His father, played by Peter Krause, whom Kyle has learned his views from, basically moves him away so that he does not have to deal with him.

Comparable to the candle stick and Mrs. Potts in “Beauty and the Beast,” Kyle also has two sidekicks.

Kyle’s father hires blind tutor Will, played by Neil Patrick Harris, to teach Kyle while he is out of school and sends Kyle’s maid Zola (Lisa Gay Hamilton) to take care of him.

Zola and Will are the only people who have daily interaction with Kyle and their approach to adversity begins to rub off on him.

Being truly beautiful inside, the two of them help Kyle to become the man that a woman could fall in love with.

In an amazing coincidence Lindy must live with Kyle, well her father is a drug addict and he gave her to Kyle for protection.

Like that would happen on a daily basis?

Well it did here, as Kyle has been previously stalking young Lindy and he witnesses her father get into some trouble with drug dealers, he then blackmails the father into giving him Lindy.

To win her over he first gives her expensive things like a purse and jewelry, she denies them but then accepts the candy he gives to her.

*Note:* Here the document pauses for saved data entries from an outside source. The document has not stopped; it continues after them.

Definition appFileAddedOrRemoved (st : PluginState) (eventName filepath : string) : bool :=
  (String.eqb eventName "add" || String.eqb eventName "unlink")
  && startsWith (normalizePath filepath)
                (normalizePath (appDirectory (remixConfig (ctx st)))).

Definition viteConfigChanged (configFile eventName filepath : string) : bool :=
  String.eqb eventName "change"
  && String.eqb (normalizePath filepath) (normalizePath configFile).

(** The handler of [viteDevServer.watcher.on("all", ...)]. *)
Definition onWatcherEvent (resolved : completion RemixPluginContext)
           (eventName filepath : string) (st : PluginState) (viteDevServer : DevServer)
  : completion (PluginState * DevServer) :=
  let added := appFileAddedOrRemoved st eventName filepath in
  match viteConfig_configFile st with
  | None => Throw (Error invariant_message)
  | Some configFile =>
      if String.eqb configFile EmptyString then Throw (Error invariant_message)
      else
        if added || viteConfigChanged configFile eventName filepath
        then
          let lastRemixConfig := remixConfig (ctx st) in
          st' <- updateRemixPluginContext resolved st ;;
          if negb (isEqualJson (remixConfig_json lastRemixConfig)
                               (remixConfig_json (remixConfig (ctx st'))))
          then Normal (st', invalidateVirtualModules viteDevServer)
          else Normal (st', viteDevServer)
        else Normal (st, viteDevServer)
  end.

Definition resolveRelativeRouteFilePath (route : ConfigRoute)
           (remixConfig : ResolvedVitePluginConfig) : string :=
  normalizePath (path_resolve (appDirectory remixConfig) (route_file route)).

Definition getRouteMetadata (ctx : RemixPluginContext)
           (viteChildCompiler : option ViteDevServer) (route : ConfigRoute)
           (readRouteFile : option (completion string)) : completion RouteMetadata :=
  sourceExports <- getRouteModuleExports viteChildCompiler ctx (route_file route) readRouteFile ;;
  Normal {|
    info_id := route_id route;
    info_parentId := route_parentId route;
    info_path := route_path route;
    info_index := route_index route;
    info_caseSensitive := route_caseSensitive route;
    info_url := "/" ++ path_relative (rootDirectory ctx)
                                     (resolveRelativeRouteFilePath route (remixConfig ctx));
    info_module := resolveFileUrl ctx (resolveRelativeRouteFilePath route (remixConfig ctx))
                   ++ "?import";
    info_hasAction := arr_includes sourceExports "action";
    info_hasClientAction := arr_includes sourceExports "clientAction";
    info_hasLoader := arr_includes sourceExports "loader";
    info_hasClientLoader := arr_includes sourceExports "clientLoader";
    info_hasErrorBoundary := arr_includes sourceExports "ErrorBoundary";
    info_imports := []
  |}.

From this point he woos her and she falls for him.

After some time he takes her to his lake house creating the perfect setting for her to release his curse.

In the midst of their time together her father overdoses and Lindy must go to his rescue. Before leaving she tells Kyle what a great friend he is. He gets discouraged but decides to chase her, the spell is broken, and they both live happily ever after.

The passion Hudgens and her co star Pettyfer were supposed to share was not there in the least.

Despite the lack of better acting, the movie was alright but not as good as one would hope for and is definitely not worth wasting the money it costs to see it in the theater.